— EXERCISE —
For the entries below, the result should be an exact transcription of the lines from the one with "rewrite dedup_uris. split." up to and including the one with "- split; [intros", and only those.

— INFORMATION SUPPLIED —
Lemma insert_array_set_ne (a : array) (i k : nat) (x : object) (y : option object) :
  i ≠ k → i < length a →
  <[i := y]> (array_set a k x) = array_set (<[i := y]> a) k x.
Proof.
  intros Hne Hi. unfold array_set. rewrite length_insert.
  case_bool_decide as Hk.
  - now apply list_insert_insert_ne.
  - now rewrite insert_app_l.
Qed.

(** X23.  An image arrival and a slide update can be applied in either
    order with the same result, when they concern different slides, or
    when the slide exists and the update does not set [imageUrl]. *)
Theorem onImage_update_commute
    (i : nat) (url : string) (updates : option object) (a : app) :
  i ≠ activeSlideIndex a ∨
  (is_Some (array_get (slides (presentation a)) i) ∧
   spread updates !! "imageUrl" = None) →
  onImage i url (handleUpdateCurrentSlide updates a) =
  handleUpdateCurrentSlide updates (onImage i url a).
Proof.
  intros H. unfold onImage, handleUpdateCurrentSlide. simpl.
  set (k := activeSlideIndex a). set (n := slides (presentation a)).
  destruct (decide (i = k)) as [-> | Hne].
  - destruct H as [H | [[slide Hslide] Hkey]]; [contradiction |].
    fold k in Hslide. fold n in Hslide.
    destruct (array_get_Some_lt _ _ _ Hslide) as [_ Hk].
    rewrite array_get_set_eq, Hslide. simpl.
    rewrite array_get_insert_eq by assumption. simpl.
    assert (<["imageUrl":=Str url]> (spread updates ∪ slide) =
            spread updates ∪ <["imageUrl":=Str url]> slide) as ->.
    { apply map_eq. intros key.
      destruct (decide (key = "imageUrl")) as [-> | Hkne].
      - rewrite lookup_insert_eq, lookup_union_r by assumption.
        now rewrite lookup_insert_eq.
      - rewrite lookup_insert_ne by congruence.
        rewrite !lookup_union, lookup_insert_ne by congruence. reflexivity. }
    unfold array_set. rewrite length_insert.
    rewrite !bool_decide_eq_true_2 by assumption.
    now rewrite !list_insert_insert_eq.
  - rewrite array_get_set_ne by assumption.
    destruct (array_get n i) as [slide |] eqn:E.
    + destruct (array_get_Some_lt _ _ _ E) as [_ Hi].
      rewrite array_get_insert_ne by congruence.
      now rewrite insert_array_set_ne.
    + reflexivity.
Qed.

Lemma onImage_update_commute_witness :
  let a := mkApp (mkPresentation "1" "t" [Some {["title" := Str "a"]}] None)
             0 None in
  onImage 0 "u" (handleUpdateCurrentSlide (Some {["title" := Str "b"]}) a) =
  handleUpdateCurrentSlide (Some {["title" := Str "b"]}) (onImage 0 "u" a).
Proof.
  intros a.
  apply (onImage_update_commute 0 "u" (Some {["title" := Str "b"]}) a).
  right. split; [eexists; reflexivity | reflexivity].
Defined.

End SlidesExtras.

(** ** Navigation and layout *)

Module NavigationFacts.
Import Navigation Renderer.

Lemma navigate_in_range (len : nat) (v : Z) (a : action) :
  (0 <= v < Z.of_nat len)%Z → (0 <= navigate len v a < Z.of_nat len)%Z.
Proof.
  intros Hv. destruct a as [| | idx]; simpl; [lia | lia |].
  case_bool_decide; lia.
Qed.

(** X24.  Starting from a slide of the presentation, no sequence of
    previous, next and thumbnail clicks moves the index outside the
    presentation. *)
Theorem navigation_stays_in_range (len : nat) (v : Z) (actions : list action) :
  (0 <= v < Z.of_nat len)%Z →
  (0 <= foldl (navigate len) v actions < Z.of_nat len)%Z.
Proof.
  revert v. induction actions as [| a actions IH]; intros v Hv; [exact Hv |].
  simpl. apply IH, navigate_in_range, Hv.
Qed.

Lemma navigation_stays_in_range_witness :
  (0 <= foldl (navigate 3) 0%Z [Previous; Next; Next; Next; Thumbnail 7]
   < Z.of_nat 3)%Z.
Proof.
  apply (navigation_stays_in_range 3 0%Z
           [Previous; Next; Next; Next; Thumbnail 7]).
  lia.
Defined.

(** X25.  The two-column layout shows the first eight lines of the
    content, in order, at most four per column; a ninth line and the
    lines after it are not shown. *)
Theorem columns_show_first_eight (content : list string) :
  concat (columns content) = take 8 content ∧
  Forall (λ col, length col ≤ 4) (columns content).
Proof.
  unfold columns, slice. simpl. rewrite app_nil_r, drop_0. split.
  - apply (take_take_drop content 4 4).
  - constructor; [rewrite length_take; lia |].
    constructor; [rewrite length_take; lia | constructor].
Qed.

End NavigationFacts.

(** ** Grounding sources *)

Module GroundingFacts.
Import Grounding.

(** X26.  No collected source has an empty URI or an empty title: a
    chunk without URI is skipped, and a missing or empty title is
    replaced by the URI. *)
Theorem collect_nonempty (chunks : list Chunk) (s : Source) :
  s ∈ collect chunks → s_uri s ≠ "" ∧ s_title s ≠ "".
Proof.
  unfold collect. intros H.
  apply list_elem_of_omap in H as (chunk & _ & H).
  destruct (web chunk) as [w |]; [| discriminate]. simpl in H.
  assert (∀ o u, truthy o = Some u → u ≠ "") as Htruthy.
  { intros [x |] u; simpl; [| discriminate].
    case_bool_decide; [discriminate | congruence]. }
  destruct (truthy (uri w)) as [u |] eqn:Hu; [| discriminate].
  simpl in H. injection H as <-. simpl.
  split; [now apply (Htruthy (uri w)) |].
  destruct (truthy (title w)) as [t |] eqn:Ht; simpl.
  - now apply (Htruthy (title w)).
  - now apply (Htruthy (uri w)).
Qed.

Lemma collect_nonempty_witness :
  s_uri (mkSource "u" "u") ≠ "" ∧ s_title (mkSource "u" "u") ≠ "".
Proof.
  apply (collect_nonempty
           [mkChunk None; mkChunk (Some (mkWeb (Some "u") (Some "")))]
           (mkSource "u" "u")).
  apply list_elem_of_singleton. reflexivity.
Defined.

Section Map.
Context {V : Type}.
Implicit Types (m : list (string * V)) (k : string) (v : V).

Lemma Map_set_fresh m k v : k ∉ m.*1 → Map_set k v m = m ++ [(k, v)].
Proof.
  induction m as [| [k' v'] m IH]; intros Hk; [reflexivity |].
  simpl in *. apply not_elem_of_cons in Hk as [Hne Hk].
  rewrite bool_decide_eq_false_2 by congruence. now rewrite IH.
Qed.

Lemma Map_set_keys m k v :
  (Map_set k v m).*1 = if bool_decide (k ∈ m.*1) then m.*1 else m.*1 ++ [k].
Proof.
  induction m as [| [k' v'] m IH]; [reflexivity |].
  cbn [Map_set]. rewrite (fmap_cons fst (k', v') m). cbn [fst].
  destruct (decide (k' = k)) as [-> | Hne].
  - rewrite (bool_decide_eq_true_2 (k = k)) by reflexivity.
    rewrite (bool_decide_eq_true_2 (k ∈ k :: m.*1)) by (now left).
    reflexivity.
  - rewrite (bool_decide_eq_false_2 (k' = k)) by assumption.
    rewrite fmap_cons, IH. cbn [fst].
    destruct (decide (k ∈ m.*1)) as [Hin | Hnin].
    + rewrite (bool_decide_eq_true_2 (k ∈ m.*1)) by assumption.
      now rewrite bool_decide_eq_true_2 by (now right).
    + rewrite (bool_decide_eq_false_2 (k ∈ m.*1)) by assumption.
      rewrite bool_decide_eq_false_2; [reflexivity |].
      intros Hin. apply elem_of_cons in Hin as [-> | Hin]; contradiction.
Qed.

Lemma Map_set_NoDup m k v : NoDup m.*1 → NoDup (Map_set k v m).*1.
Proof.
  intros Hnd. rewrite Map_set_keys. case_bool_decide as Hk; [assumption |].
  apply NoDup_app. split; [assumption |]. split; [| apply NoDup_singleton].
  intros x Hx Hx'. apply list_elem_of_singleton in Hx' as ->. contradiction.
Qed.

(** The values of a map after a key is set. *)
Lemma Map_set_values m k v (x : V) :
  NoDup m.*1 →
  x ∈ (Map_set k v m).*2 ↔ x = v ∨ ∃ k', k' ≠ k ∧ (k', x) ∈ m.
Proof.
  induction m as [| [k' v'] m IH]; intros Hnd.
  - simpl. rewrite list_elem_of_singleton. split; [now left |].
    intros [-> | (? & _ & H)]; [reflexivity | now apply elem_of_nil in H].
  - simpl in Hnd. apply NoDup_cons in Hnd as [Hk' Hnd]. simpl.
    destruct (decide (k' = k)) as [-> | Hne].
    + rewrite bool_decide_eq_true_2 by reflexivity. simpl.
      rewrite elem_of_cons. split.
      * intros [-> | Hx]; [now left |]. right.
        apply list_elem_of_fmap in Hx as ([k2 x2] & -> & Hin).
        exists k2. split; [| now right].
        intros ->. apply Hk'. apply list_elem_of_fmap.
        now exists (k, x2).
      * intros [-> | (k2 & Hk2 & Hin)]; [now left |]. right.
        apply elem_of_cons in Hin as [[= -> ->] | Hin]; [congruence |].
        apply list_elem_of_fmap. now exists (k2, x).
    + rewrite bool_decide_eq_false_2 by assumption. simpl.
      rewrite elem_of_cons, (IH Hnd). split.
      * intros [-> | [-> | (k2 & Hk2 & Hin)]].
        -- right. exists k'. split; [assumption | now left].
        -- now left.
        -- right. exists k2. split; [assumption | now right].
      * intros [-> | (k2 & Hk2 & Hin)]; [right; now left |].
        apply elem_of_cons in Hin as [[= -> ->] | Hin]; [now left |].
        right. right. now exists k2.
Qed.

End Map.

Lemma Map_of_snoc (sources : list Source) (s : Source) :
  Map_of ((λ s, (s_uri s, s)) <$> (sources ++ [s])) =
  Map_set (s_uri s) s (Map_of ((λ s, (s_uri s, s)) <$> sources)).
Proof. unfold Map_of. now rewrite fmap_app, foldl_app. Qed.

Lemma Map_set_elem (m : list (string * Source)) (k k' : string) (v x : Source) :
  (k', x) ∈ Map_set k v m → (k' = k ∧ x = v) ∨ (k', x) ∈ m.
Proof.
  induction m as [| [k2 v2] m IH]; simpl.
  - intros H. apply list_elem_of_singleton in H as [= -> ->]. now left.
  - case_bool_decide as Hdec.
    + intros H. apply elem_of_cons in H as [[= -> ->] | H]; [now left |].
      right. now right.
    + intros H. apply elem_of_cons in H as [[= -> ->] | H];
        [right; now left |].
      destruct (IH H) as [? | ?]; [now left | right; now right].
Qed.

Lemma Map_of_keyed (sources : list Source) :
  keyed (Map_of ((λ s, (s_uri s, s)) <$> sources)).
Proof.
  induction sources as [| s sources IH] using rev_ind.
  - split; [constructor |]. intros k s H. now apply elem_of_nil in H.
  - rewrite Map_of_snoc. destruct IH as [Hnd Hkey]. split.
    + now apply Map_set_NoDup.
    + intros k x H. apply Map_set_elem in H as [[-> ->] | H];
        [reflexivity | now apply Hkey].
Qed.

Lemma Map_of_keys (sources : list Source) (u : string) :
  u ∈ (Map_of ((λ s, (s_uri s, s)) <$> sources)).*1 ↔ u ∈ s_uri <$> sources.
Proof.
  induction sources as [| s sources IH] using rev_ind.
  - reflexivity.
  - rewrite Map_of_snoc, Map_set_keys, fmap_app, elem_of_app. simpl.
    rewrite list_elem_of_singleton. case_bool_decide as Hin.
    + rewrite IH. split; [now left |].
      intros [H | ->]; [assumption | now apply IH].
    + rewrite elem_of_app, IH, list_elem_of_singleton. reflexivity.
Qed.

Lemma keyed_uris (m : list (string * Source)) :
  (∀ k s, (k, s) ∈ m → k = s_uri s) → s_uri <$> m.*2 = m.*1.
Proof.
  induction m as [| [k x] m IH]; intros Hkey; [reflexivity |].
  rewrite !fmap_cons. cbn [fst snd]. f_equal.
  - symmetry. apply Hkey. now left.
  - apply IH. intros k' x' H. apply Hkey. now right.
Qed.

Lemma dedup_uris (sources : list Source) :
  s_uri <$> dedup sources = (Map_of ((λ s, (s_uri s, s)) <$> sources)).*1.
Proof. unfold dedup. apply keyed_uris, Map_of_keyed. Qed.

(** X27.  The deduplicated sources have pairwise distinct URIs, and
    exactly the URIs of the sources collected. *)
Theorem dedup_distinct_and_complete (sources : list Source) :
  NoDup (s_uri <$> dedup sources) ∧
  ∀ u, u ∈ s_uri <$> dedup sources ↔ u ∈ s_uri <$> sources.
Proof.
  rewrite dedup_uris. split.
  - apply Map_of_keyed.
  - apply Map_of_keys.
Qed.

(** X28.  Of several sources with one URI, the one collected last is
    kept: a source is in the result exactly when it is in the input and
    no later source of the input has its URI. *)
Theorem dedup_keeps_last (sources : list Source) (s : Source) :
  s ∈ dedup sources ↔
  ∃ l1 l2, sources = l1 ++ s :: l2 ∧ s_uri s ∉ s_uri <$> l2.
Proof.
  revert s. induction sources as [| x sources IH] using rev_ind; intros s.
  - split; [intros H; now apply elem_of_nil in H |].
    intros (l1 & l2 & H & _). now destruct l1.
  - unfold dedup. rewrite Map_of_snoc.
    destruct (Map_of_keyed sources) as [Hnd Hkey].
    rewrite (Map_set_values _ _ _ _ Hnd). split.
    + intros [-> | (k & Hk & Hin)].
      * exists sources, []. split; [reflexivity |]. apply not_elem_of_nil.
      * pose proof (Hkey k s Hin) as ->.
        assert (s ∈ dedup sources) as Hs.
        { unfold dedup. apply list_elem_of_fmap. now exists (s_uri s, s). }
        apply IH in Hs as (l1 & l2 & -> & Hlast).
        exists l1, (l2 ++ [x]). split; [now rewrite <- app_assoc |].
        rewrite fmap_app, not_elem_of_app. split; [assumption |].
        simpl. rewrite list_elem_of_singleton. congruence.
    + intros (l1 & l2 & Heq & Hlast).
      destruct l2 as [| y l2 _] using rev_ind.
      * apply app_inj_tail in Heq as [-> ->]. now left.
      * rewrite app_comm_cons, app_assoc in Heq.
        apply app_inj_tail in Heq as [-> ->].
        rewrite fmap_app, not_elem_of_app in Hlast.
        destruct Hlast as [Hl2 Hx]. simpl in Hx.
        rewrite list_elem_of_singleton in Hx.
        right. exists (s_uri s). split; [congruence |].
        assert (s ∈ dedup (l1 ++ s :: l2)) as Hs
          by (apply IH; now exists l1, l2).
        unfold dedup in Hs.
        apply list_elem_of_fmap in Hs as ([k s'] & -> & Hin).
        simpl. destruct (Map_of_keyed (l1 ++ s' :: l2)) as [_ Hkey'].
        now rewrite <- (Hkey' k s' Hin).
Qed.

— ANSWER TO THE EXERCISE —
  rewrite dedup_uris. split.
  - apply Map_of_keyed.
  - apply Map_of_keys.
Qed.

(** X28.  Of several sources with one URI, the one collected last is
    kept: a source is in the result exactly when it is in the input and
    no later source of the input has its URI. *)
Theorem dedup_keeps_last (sources : list Source) (s : Source) :
  s ∈ dedup sources ↔
  ∃ l1 l2, sources = l1 ++ s :: l2 ∧ s_uri s ∉ s_uri <$> l2.
Proof.
  revert s. induction sources as [| x sources IH] using rev_ind; intros s.
  - split; [intros H; now apply elem_of_nil in H |].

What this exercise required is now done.